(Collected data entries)
-----

(* ===== verification/Serialqueue.v ===== *)
(** * Serialqueue: the host's serial port command queue

    Models [src/klippy/chelper/serialqueue.c]: priorities and pacing of
    outgoing commands, message blocks with sequence numbers, acknowledgements,
    retransmission, and the receive path.  Every operation of the C code runs
    under the lock of the object and is one atomic state change here.  What the
    operating system provides is an argument: the bytes a [read] returned and
    the clock.  Writes to the serial line and to the wake-up pipe are logged in
    the state. *)

From S2P Require Import Prelude Wire State Command Double Msgblock Pollreactor.
Import Crc Vlq Encode.

Definition MAX_CLOCK : Z := 0x7fffffffffffffff.
Definition BACKGROUND_PRIORITY_CLOCK : Z := 0x7fffffff00000000.

Definition SQPT_RETRANSMIT : nat := 0.
Definition SQPT_COMMAND : nat := 1.
Definition SQPT_NUM : nat := 2.

(** [serial_fd_type]. *)
Inductive fd_kind := SQT_UART | SQT_CAN | SQT_DEBUGFILE.

Definition MIN_RTO : double := d_lit 25 1000.
Definition MAX_RTO : double := d_of_Z 5.
Definition MAX_PENDING_BLOCKS : Z := 12.
Definition MIN_REQTIME_DELTA : double := d_lit 250 1000.
Definition MIN_BACKGROUND_DELTA : double := d_lit 5 1000.
Definition DEBUG_QUEUE_SENT : nat := 100.
Definition DEBUG_QUEUE_RECEIVE : nat := 100.
Definition INPUT_BUF_SIZE : Z := 4096.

-----

EXERCISE:
Each record above is to be printed again exactly as written.

WRITTEN RESPONSE:
(* ===== verification/Serialqueue.v ===== *)
(** * Serialqueue: the host's serial port command queue

    Models [src/klippy/chelper/serialqueue.c]: priorities and pacing of
    outgoing commands, message blocks with sequence numbers, acknowledgements,
    retransmission, and the receive path.  Every operation of the C code runs
    under the lock of the object and is one atomic state change here.  What the
    operating system provides is an argument: the bytes a [read] returned and
    the clock.  Writes to the serial line and to the wake-up pipe are logged in
    the state. *)

From S2P Require Import Prelude Wire State Command Double Msgblock Pollreactor.
Import Crc Vlq Encode.

Definition MAX_CLOCK : Z := 0x7fffffffffffffff.
Definition BACKGROUND_PRIORITY_CLOCK : Z := 0x7fffffff00000000.

Definition SQPT_RETRANSMIT : nat := 0.
Definition SQPT_COMMAND : nat := 1.
Definition SQPT_NUM : nat := 2.

(** [serial_fd_type]. *)
Inductive fd_kind := SQT_UART | SQT_CAN | SQT_DEBUGFILE.

Definition MIN_RTO : double := d_lit 25 1000.
Definition MAX_RTO : double := d_of_Z 5.
Definition MAX_PENDING_BLOCKS : Z := 12.
Definition MIN_REQTIME_DELTA : double := d_lit 250 1000.
Definition MIN_BACKGROUND_DELTA : double := d_lit 5 1000.
Definition DEBUG_QUEUE_SENT : nat := 100.
Definition DEBUG_QUEUE_RECEIVE : nat := 100.
Definition INPUT_BUF_SIZE : Z := 4096.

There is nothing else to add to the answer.